━━ SOURCE DATA ━━
(** * cbindex: a prefix-indexed CSV lookup engine (index.go)

    A shallow embedding of [cbindex.FileIndex] and of its operations
    [NewFileIndex], [acquireHandle], [releaseHandle], [GetRow] and
    [GetRowsByPartialKey], followed by the properties of the design
    document that were checked against them.

    Conventions of the embedding:
    - a Go [string] is a Rocq [string] (a sequence of bytes); [len] and
      slicing count bytes, as in Go;
    - Go [int] is taken to be 64 bits wide and is a [Z]; [int32] is a [Z]
      whose additions wrap around ([wrap32]);
    - a Go function is a state transformer that either returns or panics
      ([Go]); [defer] is [defer_];
    - the operating system and the CSV reader are an environment ([World]):
      what [os.Stat], [os.Open] and [Seek] answer, and which results the
      successive [csv.Reader.Read] calls give on a file from a byte offset;
      a ghost log records every file operation performed. *)

From Stdlib Require Import ZArith String Ascii List Bool Lia.
From stdpp Require Import base option list gmap strings.

Local Open Scope string_scope.
Local Open Scope Z_scope.

(** ** Go values *)

(** [len(s)] for a string. *)
Definition len (s : string) : Z := Z.of_nat (String.length s).

(** [s[:n]]: a run-time panic when [n] is negative or beyond [len(s)]. *)
Definition slice_to (s : string) (n : Z) : option string :=
  if (n <? 0) || (len s <? n) then None
  else Some (substring 0 (Z.to_nat n) s).

(** Two's complement wrap-around of [int32] arithmetic. *)
Definition wrap32 (z : Z) : Z := (z + 2 ^ 31) mod 2 ^ 32 - 2 ^ 31.

Definition int32_range (z : Z) : Prop := - 2 ^ 31 <= z < 2 ^ 31.

(** Error values.  The three package-level sentinels of index.go, the
    sentinels of the standard library the code tests for, anonymous
    [errors.New] values, errors produced by the system or by the CSV
    reader, and wrapping (what [errors.Is] looks through). *)
Inductive error : Type :=
  | io_EOF
  | os_ErrNotExist
  | os_ErrInvalid
  | TooManyConcurrentHandlesError
  | InvalidHandleError
  | KeyTooShortForIndex
  | errors_New (msg : string)
  | lib_error (msg : string)
  | wrapped (msg : string) (inner : error).

#[global] Instance error_eq_dec : EqDecision error.
Proof. solve_decision. Defined.

Fixpoint error_chain_has (e target : error) : bool :=
  if decide (e = target) then true
  else match e with
       | wrapped _ inner => error_chain_has inner target
       | _ => false
       end.

(** [errors.Is(e, target)]; a nil error matches nothing. *)
Definition errors_Is (e : option error) (target : error) : bool :=
  match e with
  | None => false
  | Some e => error_chain_has e target
  end.

(** [strings.Contains(s, substr)] on bytes. *)
Fixpoint strings_Contains (s substr : string) : bool :=
  String.prefix substr s ||
  match s with
  | EmptyString => false
  | String _ s' => strings_Contains s' substr
  end.

(** [strings.ToLower] maps through the Unicode tables; the development
    is parametric in it.  [ascii_ToLower] is its behaviour on ASCII text. *)
Class StringsLib := { strings_ToLower : string -> string }.

Definition ascii_lower (c : ascii) : ascii :=
  let n := N_of_ascii c in
  if ((65 <=? n) && (n <=? 90))%N then ascii_of_N (n + 32) else c.

Fixpoint ascii_ToLower (s : string) : string :=
  match s with
  | EmptyString => EmptyString
  | String c s' => String (ascii_lower c) (ascii_ToLower s')
  end.

(** [strconv.ParseInt(s, 10, 64)]: an optional sign, then one or more
    decimal digits, the value within [int64]; [None] stands for a non-nil
    error (syntax or range). *)
Definition digit_of (c : ascii) : option Z :=
  let n := N_of_ascii c in
  if ((48 <=? n) && (n <=? 57))%N then Some (Z.of_N n - 48) else None.

Fixpoint parse_digits (acc : Z) (s : string) : option Z :=
  match s with
  | EmptyString => Some acc
  | String c s' =>
      match digit_of c with
      | Some d => parse_digits (10 * acc + d) s'
      | None => None
      end
  end.

Definition ParseUint (s : string) : option Z :=
  match s with
  | EmptyString => None
  | _ => parse_digits 0 s
  end.

Definition ParseInt (s : string) : option Z :=
  match s with
  | EmptyString => None
  | String c rest =>
      let '(neg, digits) :=
        if Ascii.eqb c "+" then (false, rest)
        else if Ascii.eqb c "-" then (true, rest)
        else (false, s) in
      match ParseUint digits with
      | None => None
      | Some un =>
          if neg then (if un <=? 2 ^ 63 then Some (- un) else None)
          else (if un <? 2 ^ 63 then Some un else None)
      end
  end.

(** ** The environment: files, handles, the CSV reader *)

(** [*os.File]: the opened path and a descriptor. *)
Record os_File : Type := mk_File { file_name : string; fd : nat }.

#[global] Instance os_File_eq_dec : EqDecision os_File.
Proof. solve_decision. Defined.

(** What one call of [csv.Reader.Read] gives back: a record (nil is the
    empty list) and an error. *)
Record ReadResult : Type := mk_Read
  { rr_line : list string; rr_err : option error }.

(** A record read without error. *)
Definition row (fields : list string) : ReadResult := mk_Read fields None.

(** File operations, for the ghost log. *)
Inductive FileOp : Type :=
  | OpStat (path : string)
  | OpOpen (path : string)
  | OpSeek (h : os_File) (offset : Z)
  | OpRead (h : os_File).

(** The world outside the program.  [w_csv path off] lists the results of
    the successive [Read] calls of a CSV reader over [path] positioned at
    byte [off]; once the list is used up every further [Read] gives
    [io.EOF].  [w_ops] is the log, the most recent operation first. *)
Record World : Type := mk_World
  { w_stat : string -> option error;
    w_open : string -> option error;
    w_seek : string -> Z -> option error;
    w_csv : string -> Z -> list ReadResult;
    w_next_fd : nat;
    w_ops : list FileOp }.

Definition world_log (op : FileOp) (w : World) : World :=
  mk_World (w_stat w) (w_open w) (w_seek w) (w_csv w) (w_next_fd w)
           (op :: w_ops w).

Definition world_fresh_fd (w : World) : World :=
  mk_World (w_stat w) (w_open w) (w_seek w) (w_csv w) (S (w_next_fd w))
           (w_ops w).

(** ** The data model of index.go *)

(** [sync.Pool] over handles of the data file: the idle handles and the
    path captured by its [New] closure.  (The run time may also drop idle
    handles at any moment; nothing below depends on which handle a [Get]
    gives.) *)
Record Pool : Type := mk_Pool { pool_path : string; pool_idle : list os_File }.

Record FileIndex : Type := mk_FileIndex
  { dataCsvPath : string;
    indexCsvPath : string;
    concurrentHandleLimit : Z;
    warmUp : bool;
    warmUpCount : Z;
    warmUpDelay : Z;
    indexKeyLength : Z;
    pool : Pool;
    openHandleCount : Z;
    index : gmap string Z }.

Record Config : Type := mk_Config
  { DataCsvPath : string;
    IndexCsvPath : string;
    ConcurrentHandleLimit : Z;
    WarmUpCount : Z;
    WarmUpDelay : Z;
    IndexKeyLength : Z }.

Definition set_openHandleCount (c : Z) (f : FileIndex) : FileIndex :=
  mk_FileIndex (dataCsvPath f) (indexCsvPath f) (concurrentHandleLimit f)
    (warmUp f) (warmUpCount f) (warmUpDelay f) (indexKeyLength f)
    (pool f) c (index f).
━━━
WHAT YOU ARE ASKED TO DO:
Checking each line above, count the ones that hold the word "calls" and state the total alone.

ANSWER SECTION:
2